What this task involves » Go through the data below and gather each line containing "repeat".

Materials provided »

(** C9, as the code has it, for arguments the parser has accepted: when
    [DISCORD_USER_TOKEN] is missing or empty, or none of the three
    selectors is given, [main] reports a usage error before it touches
    anything. When the token is set and one or more selectors are given
    it reports no usage error: the selectors are tried in the order
    [--my-guilds], [--guild-id], [--source-emoji-id], the first one given
    decides, and the ones after it are ignored. *)
Theorem main_selector_precedence (token_from_env : option str) (args : Args)
    (w : World) :
  (token_given token_from_env = false ->
   main token_from_env args w =
     (w, Raise (UsageError (py "DISCORD_USER_TOKEN is required"))))
  /\ (my_guilds args = false ->
      given (guild_ids args) = false ->
      given (source_emoji_ids args) = false ->
      exists message, main token_from_env args w = (w, Raise (UsageError message)))
  /\ (token_given token_from_env = true ->
      my_guilds args = true \/ given (guild_ids args) = true
      \/ given (source_emoji_ids args) = true ->
      no_usage_error (snd (main token_from_env args w)))
  /\ (my_guilds args = true ->
      main token_from_env args w =
        main token_from_env
          {| guild_ids := None; source_emoji_ids := None; my_guilds := true |} w)
  /\ (my_guilds args = false ->
      given (guild_ids args) = true ->
      main token_from_env args w =
        main token_from_env
          {| guild_ids := guild_ids args; source_emoji_ids := None;
             my_guilds := false |} w).
Proof.
  split; [| split; [| split; [| split]]].
  - intros Htoken. rewrite main_unfold, Htoken. reflexivity.
  - intros Hm Hg Hs. rewrite main_unfold.
    destruct (negb (token_given token_from_env)); [eauto |].
    rewrite (select_guilds_unselected args Hm Hg Hs). eauto.
  - intros Htoken Hsel. rewrite main_unfold, Htoken. simpl negb. cbv iota.
    destruct (select_guilds_selected args Hsel) as [g Hg]. rewrite Hg.
    destruct (respects_gen_select_guilds any_step args g Hg w) as [_ Hsteps].
    destruct (g w) as [w1 [steps | e]]; simpl in Hsteps; [| exact Hsteps].
    destruct (respects_collect_jobs any_step [py "download"] steps Hsteps [] w1)
      as [_ Hres].
    destruct (collect_jobs [py "download"] steps [] w1) as [w2 [jobs | e]];
      simpl in Hres; [| exact Hres].
    apply download_remaining_fetched.
  - intros Hm. rewrite !main_unfold. unfold select_guilds. simpl. rewrite Hm.
    reflexivity.
  - intros Hm Hg. rewrite !main_unfold. unfold select_guilds. simpl.
    rewrite Hm, Hg. reflexivity.
Qed.

End Phases.

(** ** The program on the small catalogue *)

(** Closes an equation between closed terms by evaluating both sides. *)
Ltac evaluated :=
  lazymatch goal with
  | |- _ = ?rhs => vm_cast_no_check (@eq_refl _ rhs)
  end.

Lemma download_job_done_short_circuits_witness :
  done parrot_job parrot_file_tree = true
  /\ @download_job canned_services parrot_job (world_of parrot_file_tree) =
       (world_of parrot_file_tree, Ok (parrot_job, true)).
Proof.
  assert (Hdone : done parrot_job (fs (world_of parrot_file_tree)) = true)
    by evaluated.
  split; [exact Hdone |].
  exact (proj1 (download_job_done_short_circuits (services := canned_services)
                  parrot_job (world_of parrot_file_tree) Hdone)).
Defined.

Lemma download_job_not_found_is_soft_witness :
  @download_job canned_services foobarbaz_job (world_of ∅) =
    (add_log WARNING (py "Not found: My Guild!:foo/bar:baz")
       (add_dl_request (source_url foobarbaz_job)
          (set_fs emoji_dir_tree (world_of ∅))),
     Ok (foobarbaz_job, false)).
Proof.
  refine (proj1 (download_job_not_found_is_soft (services := canned_services)
                   foobarbaz_job (world_of ∅) emoji_dir_tree (a_response 404 None)
                   _ _ _ _)); evaluated.
Defined.

Lemma download_job_raises_iff_witness :
  @download_job canned_services broken_job (world_of ∅) =
    (add_dl_request (source_url broken_job) (set_fs sticker_dir_tree (world_of ∅)),
     Raise (HTTPStatusError 500))
  /\ raises (@download_job canned_services parrot_job) (world_of parrot_dir_tree).
Proof.
  split.
  - refine (proj1 (proj1 (download_job_raises_iff (services := canned_services)
                            broken_job (world_of ∅) sticker_dir_tree
                            (a_response 500 None) _ _ _) _));
      evaluated.
  - refine (proj2 (proj2 (download_job_raises_iff (services := canned_services)
                            parrot_job (world_of parrot_dir_tree) parrot_dir_tree
                            (a_response 200 None) _ _ _)) _ _);
      evaluated.
Defined.

(** The fetch answers 200, and the job raises all the same: a directory
    stands at its [dest_path]. *)
Lemma download_job_raises_on_directory :
  done parrot_job (fs (world_of parrot_dir_tree)) = false
  /\ @dl_get canned_services (dl_requests (world_of parrot_dir_tree))
       (source_url parrot_job) = Responded (a_response 200 None)
  /\ fatal_status (a_response 200 None) = false
  /\ snd (@download_job canned_services parrot_job (world_of parrot_dir_tree)) =
       Raise (OSError IsADirectoryError)
  /\ ~ (raises (@download_job canned_services parrot_job) (world_of parrot_dir_tree)
        <-> fatal_status (a_response 200 None) = true).
Proof.
  assert (Hrun : snd (@download_job canned_services parrot_job
                        (world_of parrot_dir_tree)) =
                 Raise (OSError IsADirectoryError)) by evaluated.
  repeat split; try (evaluated); try exact Hrun.
  intros [Hraises _].
  assert (Hfatal : fatal_status (a_response 200 None) = true)
    by (apply Hraises; eexists; exact Hrun).
  vm_compute in Hfatal. discriminate.
Qed.

Lemma get_downloads_from_guild_info_one_job_per_asset_witness :
  exists jobs,
    snd (@get_downloads_from_guild_info latin_isalnum canned_services
           [py "download"] (JObj guild_detail) (world_of ∅)) = Ok jobs
    /\ length jobs = 3%nat
    /\ map dest_path jobs =
         [emoji_dir ++ [py "party parrot.gif"];
          emoji_dir ++ [py "foobarbaz.png"];
          [py "download"; py "My Guild"; py "stickers"; py "wave.png"]].
Proof.
  destruct (get_downloads_from_guild_info_one_job_per_asset
              (unicode := latin_isalnum) (services := canned_services)
              [py "download"] guild_detail (py "My Guild!")
              [an_emoji "1" "party parrot" true; an_emoji "2" "foo/bar:baz" false]
              [a_sticker "3" "wave"] (world_of ∅) guild_dir_tree
              (<[snapshot_path := File (map (fun c => default Byte.x3f (Byte.of_N c))
                                          (py "{}"))]> guild_dir_tree))
    as (jobs & Hrun & Hlen & _).
  - evaluated.
  - evaluated.
  - evaluated.
  - repeat constructor.
    + exists (py "party parrot"), (JBool true).
      split; [evaluated | split; [evaluated | exists (JStr (py "1")); evaluated]].
    + exists (py "foo/bar:baz"), (JBool false).
      split; [evaluated | split; [evaluated | exists (JStr (py "2")); evaluated]].
  - repeat constructor. exists (py "wave").
    split; [evaluated | exists (JStr (py "3")); evaluated].
  - evaluated.
  - evaluated.
  - exists jobs. rewrite Hrun. split; [reflexivity |]. split; [exact Hlen |].
    assert (Hjobs : Ok jobs =
              snd (@get_downloads_from_guild_info latin_isalnum canned_services
                     [py "download"] (JObj guild_detail) (world_of ∅)))
      by (rewrite Hrun; reflexivity).
    vm_compute in Hjobs. injection Hjobs as ->. evaluated.
Defined.

Lemma get_downloads_from_guild_info_rewrites_snapshot_witness :
  node_at earlier_run_tree snapshot_path = Some (File png_payload)
  /\ node_at
       (fs (fst (@get_downloads_from_guild_info latin_isalnum canned_services
                   [py "download"] (JObj guild_detail) (world_of earlier_run_tree))))
       snapshot_path
     = Some (File (@encode_text canned_services
                     (@json_dumps canned_services true (Some 2%nat)
                        (JObj guild_detail)))).
Proof.
  split; [evaluated |].
  refine (proj2 (get_downloads_from_guild_info_rewrites_snapshot
                   (unicode := latin_isalnum) (services := canned_services)
                   [py "download"] guild_detail (py "My Guild!")
                   (world_of earlier_run_tree) earlier_run_tree _ _ _)); evaluated.
Defined.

Answer to this task »
  repeat split; try (evaluated); try exact Hrun.
  - repeat constructor.
  - repeat constructor. exists (py "wave").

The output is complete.